At last, it has finally become time to resume communication with your shareholders via newsletters. Cyxone has kept a low profile while we prepared for our clinical studies and now, when we have reached clinical development with both of our candidates, we can finally start sharing more about what is happening and what is planned in the respective studies.
I hope, too, that you, our shareholders, are enjoying the nice summer we have, and I hope to be able to share more news with you soon!
Malmö June 26, 2019
Kjell G. Stenberg
T20K and MS
Completion of the final studies prior to clinical trial
Since the completion of our preclinical program in November 2018, we have carried out a number of essential but perhaps not very “innovative” studies with T20K. This primarily regards regulatory studies that have to be conducted to prove that T20K is chemically correct, stable when stored, as non-toxic as previously noted, that the effect on MS in animal models is real and not a “coincidence”, as well as that T20K can be filled into ampoules and is a stable solution that does not react with other substances in dissolved form. We have also gathered and evaluated all chemical and biological information for the reports that have been the basis of the relevant authorities’ assessment that T20K is “mature” and safe enough to be administrated to humans. In summary, these studies and this information gathering thus created the basis for the application to initiate First-in-Human studies with T20K, which last week also was approved by the relevant authorities.
First-in-Human study design
Last week we finally received the news that our application to initiate a First-in-Human (FiH) study, also called Phase 1, with T20K has been approved. This was, of course, an extremely gratifying decision and thanks to solid preparations we were able to start the study as soon as we had the approval in hand by initiating the recruitment and screening process.
This study is conducted to show that healthy people are not adversely affected by T20K at levels of the drug candidate that are above the doses that we expect will be given to MS patients. The confirmation of the drug candidate’s safety is normal procedure in all FiH studies, but what, on the other hand, distinguishes the studies with T20K from studies from a “regular” drug candidate is that we conduct a so-called infusion study (a slow injection of the drug into a vein) even though we intend to make an oral product. This is because the T20K is so rapidly distributed to the immune regulating organs such as the spleen and the small intestine (as well as the liver and kidney) that it is not possible to measure the free levels of T20K circulating in the blood at all. While this distribution is very positive for the MS patients who in the future will be treated with T20K, it unfortunately also means that we must take a “detour” in the development. This is because a company, in order to claim that it has a safe substance, must be able to show that a certain level of the substance can circulate in the blood without causing any side effects.
In our study, we will test one or two doses of T20K per cohort until we have been able to determine a safe level of T20K in the blood. Since T20K will be administrated orally as an MS drug, future patients will never be exposed to such high levels of free substance in the blood as can be “forced” with an injection directly into the blood. When we switch to developing T20K as an oral treatment, a “phase 1b” study in healthy volunteers will take place with doses that creates significantly less free T20K circulating in the blood.

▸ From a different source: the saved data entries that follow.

(** * print_data: DMP Tait-Bryan angle printer for the BeagleBone Blue

    A shallow embedding of [src/print_data.cpp].  The program parses its
    command line with getopt(3), fills a vendor configuration struct,
    initialises the IMU's digital motion processor, registers a callback
    that prints three angles, and sleeps until SIGINT clears a flag.

    Layout of the development:
    - characters, C strings and [atoi];
    - a model of the C library's [getopt] for short options;
    - the vendor interface ([robotcontrol.h]) as a type class;
    - the functions of the source file, in source order, an output
      being the list of library calls it makes;
    - [main]: lines 150-202 as a function of the command line and the
      standard input, and the whole of it as a transition system on
      which SIGINT and DMP interrupts interleave with the statements of
      the main thread;
    - the vocabulary of the statements, and one instance of the vendor
      interface to run the definitions;
    - the theorems: the scanner, the option loop, the prompt, the
      invariant of the runs, and the properties C1 to C8;
    - the theorems applied to concrete runs. *)

From Stdlib Require Import ZArith List String Ascii Bool Lia PrimFloat.
From Stdlib Require Import DecimalString.
Import ListNotations.

Local Open Scope string_scope.
Local Open Scope list_scope.
Local Open Scope Z_scope.

(** ** Characters and C strings *)

(** The value of a character constant, as C's [int]. *)
Definition chr (c : ascii) : Z := Z.of_N (N_of_ascii c).

Definition LF : ascii := "010"%char.   (* '\n' *)
Definition CR : ascii := "013"%char.   (* '\r' *)

(** ["text\n"] of the source is written [line "text"]. *)
Definition line (s : string) : string := String.append s (String LF EmptyString).

(** [strchr s c]: the suffix of [s] that starts at the first [c]. *)
Fixpoint strchr (s : string) (c : ascii) : option string :=
  match s with
  | EmptyString => None
  | String a s' => if Ascii.eqb a c then Some s else strchr s' c
  end.

(** [temp[i]] for a C string: the terminating NUL past the end. *)
Definition char_at (s : string) (i : nat) : ascii :=
  match String.get i s with
  | Some c => c
  | None => Ascii.zero
  end.

(** *** atoi

    [atoi(s)] is [(int) strtol(s, NULL, 10)]: leading white space, an
    optional sign, then the longest run of decimal digits.  [strtol]
    saturates at the bounds of [long]; the board is a 32-bit ARM, where
    [long] and [int] are both 32 bits wide. *)

Definition INT_MAX : Z := 2147483647.
Definition INT_MIN : Z := -2147483648.

Definition isspace (c : ascii) : bool :=
  let n := chr c in (n =? 32) || ((9 <=? n) && (n <=? 13)).

Definition isdigit (c : ascii) : bool :=
  let n := chr c in (48 <=? n) && (n <=? 57).

Fixpoint skip_space (s : string) : string :=
  match s with
  | String c s' => if isspace c then skip_space s' else s
  | EmptyString => s
  end.

Fixpoint digits (acc : Z) (s : string) : Z :=
  match s with
  | String c s' => if isdigit c then digits (10 * acc + (chr c - 48)) s' else acc
  | EmptyString => acc
  end.

Definition strtol (s : string) : Z :=
  let v :=
    match skip_space s with
    | String "-" s' => - digits 0 s'
    | String "+" s' => digits 0 s'
    | s' => digits 0 s'
    end in
  Z.max INT_MIN (Z.min INT_MAX v).

Definition atoi (s : string) : Z := strtol s.

(** ** getopt(3)

    The scanner of the C library, for an option string made of option
    letters each followed by no colon, one colon (required argument) or
    two (optional argument), and not starting with ['+'], ['-'] or [':'].
    [opterr] is 0 in the program, so nothing is printed by the scanner
    itself.

    The hidden state of the scanner is kept as the part of [argv] that
    has not been scanned: [nextchar] is the rest of the option element
    being scanned (empty when the next call moves to a new element) and
    [pending] the elements after it.  In the default mode the C library
    moves operands behind the options while scanning; the scanner never
    looks at an element again once it is passed, so the results of the
    calls are those of a left-to-right scan that skips operands. *)

Inductive ordering_t : Set :=
| REQUIRE_ORDER   (* POSIXLY_CORRECT is set: stop at the first operand *)
| PERMUTE.        (* the default: skip operands *)

Record getopt_data : Set := mk_getopt_data {
  nextchar : string;
  pending : list string;
  optarg : option string;   (* [None] is NULL *)
  optopt : Z
}.

(** [argv[optind][0] != '-' || argv[optind][1] == '\0'] *)
Definition NONOPTION_P (s : string) : bool :=
  match s with
  | String "-" (String _ _) => false
  | _ => true
  end.

Fixpoint skip_nonoptions (l : list string) : list string :=
  match l with
  | e :: l' => if NONOPTION_P e then skip_nonoptions l' else l
  | [] => []
  end.

(** The option character to look at next and what follows it, or
    [None] when the scan is over. *)
Definition next_option_char (ordering : ordering_t) (d : getopt_data)
  : option (ascii * string * list string) :=
  match nextchar d with
  | String c s' => Some (c, s', pending d)
  | EmptyString =>
      let rest :=
        match ordering with
        | PERMUTE => skip_nonoptions (pending d)
        | REQUIRE_ORDER => pending d
        end in
      match rest with
      | [] => None
      | e :: rest' =>
          if String.eqb e "--" then None
          else if NONOPTION_P e then None
          else match e with
               | String _ (String c s') => Some (c, s', rest')
               | _ => None
               end
      end
  end.

(** One call [getopt(argc, argv, optstring)]: the value returned and
    the state left behind.  After a return of -1 the program never
    calls the scanner again; the state is then left as it was. *)
Definition getopt (ordering : ordering_t) (argc : Z) (optstring : string)
    (d : getopt_data) : Z * getopt_data :=
  if argc <? 1 then (-1, d) else
  match next_option_char ordering d with
  | None => (-1, d)
  | Some (c, s', rest) =>
      match strchr optstring c with
      | None =>
          (chr "?", mk_getopt_data s' rest None (chr c))
      | Some temp =>
          if Ascii.eqb c ":" || Ascii.eqb c ";" then
            (chr "?", mk_getopt_data s' rest None (chr c))
          else if Ascii.eqb (char_at temp 1) ":" then
            if Ascii.eqb (char_at temp 2) ":" then
              (* an option that accepts an argument optionally *)
              match s' with
              | String _ _ => (chr c, mk_getopt_data EmptyString rest (Some s') (optopt d))
              | EmptyString => (chr c, mk_getopt_data EmptyString rest None (optopt d))
              end
            else
              (* an option that requires an argument *)
              match s', rest with
              | String _ _, _ =>
                  (chr c, mk_getopt_data EmptyString rest (Some s') (optopt d))
              | EmptyString, [] =>
                  (chr "?", mk_getopt_data EmptyString [] None (chr c))
              | EmptyString, a :: rest' =>
                  (chr c, mk_getopt_data EmptyString rest' (Some a) (optopt d))
              end
          else
            (chr c, mk_getopt_data s' rest None (optopt d))
      end
  end.
(** * text-merger: a shallow embedding of [text_merger.py]

    The program unpacks a zip archive into a scratch directory, walks the
    extracted tree and writes one markdown document with a section per file
    that could be converted (jupytext, pandoc) or read as text.

    Conventions of the embedding.
    - A Python [str] is a Rocq [string]: the bytes of its UTF-8 encoding,
      which is what a file opened with [encoding='utf-8'] holds.
      [str.lower] follows the Unicode tables of the interpreter and is a
      field of [World].
    - A [pathlib] path is the list of its components below the root.
    - Everything the program asks of its environment (subprocesses, [PATH],
      the archive reader, the scratch directory) is a field of [World].
    - [print] and the writes to the output file are events of a trace;
      exceptions are the [Raise] result.  The output file is taken to be
      writable and the standard output to take every line: opening the
      output file, writing to it and [print] do not raise here. *)

From Stdlib Require Import List Bool Arith NArith ZArith Lia.
From Stdlib Require Import Strings.String Strings.Ascii Strings.Byte.
From Stdlib Require Import Numbers.DecimalString.
Import ListNotations.

Local Open Scope string_scope.
Local Open Scope list_scope.

(* ================================================================== *)
(** ** Python strings *)

Module PyStr.

(** The line feed, written [\n] in the source. *)
Definition nl : string := String (ascii_of_nat 10) EmptyString.

Definition is_upper (c : ascii) : bool :=
  let n := nat_of_ascii c in (65 <=? n)%nat && (n <=? 90)%nat.

Definition lower_char (c : ascii) : ascii :=
  if is_upper c then ascii_of_nat (nat_of_ascii c + 32) else c.

(** [str.lower()] of a string of ASCII characters.  The case tables of
    Unicode are not written out here: the program's calls of
    [str.lower] go to the [str_lower] field of [World], and the sample
    environments, whose file names are ASCII, take this function. *)
Fixpoint lower_ascii (s : string) : string :=
  match s with
  | EmptyString => EmptyString
  | String c s' => String (lower_char c) (lower_ascii s')
  end.

(** [s.rfind(c)]: the highest index of [c] in [s], or [-1]. *)
Fixpoint rfind (c : ascii) (s : string) : Z :=
  match s with
  | EmptyString => (-1)%Z
  | String a s' =>
      let r := rfind c s' in
      if (0 <=? r)%Z then (r + 1)%Z
      else if Ascii.eqb a c then 0%Z else (-1)%Z
  end.

(** [s[i:]] for [0 <= i]. *)
Definition slice_from (i : Z) (s : string) : string :=
  substring (Z.to_nat i) (String.length s - Z.to_nat i) s.

(** [x in {...}] on a set literal of strings. *)
Definition mem (x : string) (l : list string) : bool :=
  existsb (String.eqb x) l.

(** [sep.join(l)] *)
Definition join (sep : string) (l : list string) : string := String.concat sep l.

(** [str(n)] for a non-negative integer. *)
Definition of_N (n : N) : string := NilEmpty.string_of_uint (N.to_uint n).

End PyStr.

(* ================================================================== *)
(** ** Pure paths *)

Module PurePath.

(** An absolute or a relative path, as its components. *)
Definition t := list string.

(** [p.name] *)
Definition name (p : t) : string := last p EmptyString.

(** [p.suffix]: the part of the name from its last dot, when that dot is
    neither the first nor the last character of the name. *)
Definition suffix_of_name (n : string) : string :=
  let i := PyStr.rfind "."%char n in
  if ((0 <? i) && (i <? Z.of_nat (String.length n) - 1))%Z
  then PyStr.slice_from i n
  else EmptyString.

Definition suffix (p : t) : string := suffix_of_name (name p).

(** [p / child] *)
Definition child (p : t) (c : string) : t := p ++ [c].

(** [p.parent] *)
Definition parent (p : t) : t := removelast p.

(** [p.with_name(n)]; a path without a name (the root) has none to
    replace and [ValueError] is raised, here [None]. *)
Definition with_name (p : t) (n : string) : option t :=
  match p with
  | [] => None
  | _ => Some (removelast p ++ [n])
  end.

(** [p.relative_to(base)]; [None] is the [ValueError] raised when [base]
    is not a prefix of [p]. *)
Fixpoint relative_to (p base : t) {struct base} : option t :=
  match base with
  | [] => Some p
  | b :: base' =>
      match p with
      | [] => None
      | c :: p' => if String.eqb c b then relative_to p' base' else None
      end
  end.

(** [str(p)] of an absolute path. *)
Definition str_abs (p : t) : string := "/" ++ PyStr.join "/" p.

(** [str(p)] of a relative path. *)
Definition str_rel (p : t) : string :=
  match p with
  | [] => "."
  | _ => PyStr.join "/" p
  end.

End PurePath.

(* ================================================================== *)
(** ** Exceptions and results *)

(** The exceptions the program meets.  All of them are subclasses of
    Python's [Exception]; [OtherException] stands for any other one. *)
Inductive exn : Type :=
| CalledProcessError (msg : string)
| BadZipFile (msg : string)
| UnicodeDecodeError (msg : string)
| OSError (msg : string)
| ValueError (msg : string)
| OtherException (msg : string).

(** [str(e)] *)
Definition exn_str (e : exn) : string :=
  match e with
  | CalledProcessError m | BadZipFile m | UnicodeDecodeError m
  | OSError m | ValueError m | OtherException m => m
  end.

(** A call either returns a value or raises. *)
Inductive Result (A : Type) : Type :=
| Return (a : A)
| Raise (e : exn).
Arguments Return {A} a.
Arguments Raise {A} e.

Definition rbind {A B : Type} (r : Result A) (k : A -> Result B) : Result B :=
  match r with
  | Return a => k a
  | Raise e => Raise e
  end.

Declare Scope result_scope.
Delimit Scope result_scope with result.
Notation "x <- r ;; k" := (rbind r (fun x => k))
  (at level 61, r at next level, right associativity) : result_scope.
Notation "' pat <- r ;; k" := (rbind r (fun x => match x with pat => k end))
  (at level 61, pat pattern, r at next level, right associativity) : result_scope.

Definition raises {A : Type} (r : Result A) : bool :=
  match r with Return _ => false | Raise _ => true end.

(* ================================================================== *)
(** ** The UTF-8 codec

    The decoder of [encoding='utf-8'], as an automaton fed one byte at a
    time; its state is the bytes of a sequence begun and not yet
    complete.  A decoded character is kept as the bytes of its encoding. *)

Module Utf8.
(* ===== verification/TimerQueue.v ===== *)
(** * TimerQueue: the executor's timer queue

    [embassy/src/executor/timer_queue.rs]: a singly linked list threaded through
    the headers, walked by [retain] with a cursor on the cell that points to the
    current task. *)
From S2P Require Import Prelude Time Task RunQueue.

Section timer_queue.
Context {F U : Type}.
Implicit Types w : World F U.

(** [TimerQueue::update]. *)
Definition TimerQueue_update (e : eid) (p : ptr) : M F U unit :=
  task ← deref p;
  if bool_decide (expires_at (raw task) ≠ Instant.MAX) then
    let old_state := state (raw task) in
    _ ← deref_mut p (upd_raw (set_state (fetch_or STATE_TIMER_QUEUED)));
    let is_new := negb (has STATE_TIMER_QUEUED old_state) in
    if is_new then
      ex ← deref_exec e;
      _ ← deref_mut p (upd_raw (set_timer_next (timer_queue ex)));
      deref_exec_mut e (set_timer_head (Some p))
    else mret tt
  else mret tt.

(** The cells [retain]'s [prev] points to: the head, or a task's [next]. *)
Inductive cell : Type :=
| Head
| Next (p : ptr).

Definition cell_get (e : eid) (c : cell) : M F U (option ptr) :=
  match c with
  | Head => ex ← deref_exec e; mret (timer_queue ex)
  | Next p => t ← deref p; mret (timer_queue_next (raw t))
  end.
Definition cell_set (e : eid) (c : cell) (v : option ptr) : M F U unit :=
  match c with
  | Head => deref_exec_mut e (set_timer_head v)
  | Next p => deref_mut p (upd_raw (set_timer_next v))
  end.

(** The [while] loop of [retain]; [S] is what the [FnMut] captures. *)
Fixpoint retain_loop {S} (fuel : nat) (e : eid) (f : ptr → S → M F U (bool * S))
    (prev : cell) (s : S) : M F U S :=
  match fuel with
  | O => fail
  | Datatypes.S n =>
      h ← cell_get e prev;
      match h with
      | None => mret s
      | Some p =>
          '(keep, s') ← f p s;
          if keep : bool then retain_loop n e f (Next p) s'
          else
            task ← deref p;
            _ ← cell_set e prev (timer_queue_next (raw task));
            _ ← deref_mut p (upd_raw (set_state (fetch_and_not STATE_TIMER_QUEUED)));
            retain_loop n e f prev s'
      end
  end.

Definition TimerQueue_retain {S} (e : eid) (f : ptr → S → M F U (bool * S)) (s : S)
    : M F U S :=
  n ← heap_size;
  retain_loop (Datatypes.S n) e f Head s.

(** [TimerQueue::next_expiration]. *)
Definition TimerQueue_next_expiration (e : eid) : M F U Instant.t :=
  TimerQueue_retain e (λ p res,
    task ← deref p;
    let expires := expires_at (raw task) in
    mret (bool_decide (expires ≠ Instant.MAX), Instant.min res expires))
  Instant.MAX.

(** [TimerQueue::dequeue_expired]. *)
Definition TimerQueue_dequeue_expired (e : eid) (now : Instant.t)
    (on_task : ptr → M F U unit) : M F U unit :=
  TimerQueue_retain e (λ p s,
    task ← deref p;
    if Instant.leb (expires_at (raw task)) now
    then _ ← on_task p; mret (false, s)
    else mret (true, s))
  tt.

End timer_queue.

As previously announced, we have chosen to conduct the FiH study in the Netherlands where we both have a very competent partner in QPS and a regulatory process that is considerably faster than the one in e.g. Sweden, without, for that reason, any increased risk for the male healthy volunteers.
Rabeximod and RA
The preparation of the last few months
In the case of Rabeximod and the Phase 2b study in patients with rheumatoid arthritis (RA), we, together with experts from two clinical research organizations, CROs, have signed an agreement with a very knowledgeable and well-known Clinical Advisor who has supported us in the preparation of an IMPD (Investigational Medical Product Dossier), an IB (” Investigator’s Brochure) and the upcoming Phase 2b study protocol.
In addition to the work with regulatory documents, we have also planned for how and where the study will be carried out “in practice”, how we can guarantee the substance’s durability, a 24-week toxicology study in two animal species and which company should fill capsules with Rabeximod under GMP (Good Manufacturing Practice). We will report back as soon as possible with a more detailed activity and time plan regarding Rabeximod’s development, and with more details about the candidate’s development in the next newsletter.
The company’s development
As Cyxone’s projects now have entered into the clinical development phase, we have faced an increased interest in our projects from pharmaceutical companies and investors. We are currently meeting old and new stakeholders who have indicated an interest in Cyxone’s technology and are updating them with our latest results and plans. Many biotech companies at an early stage have very optimistic plans for how to drive the development. At Cyxone, we have instead chosen to keep a low profile while preparing for our clinical studies and now, when we enter into the clinical phase, we can finally begin to talk about what is happening and what is planned in the respective studies.
With both T20K and Rabeximod now in clinical development, we are also strengthening the expertise within Cyxone, increasing our presence at scientific conferences and around potential buyers, as well as increased our ambitions, with the goal of becoming a successful development company for novel therapeutics in autoimmune diseases.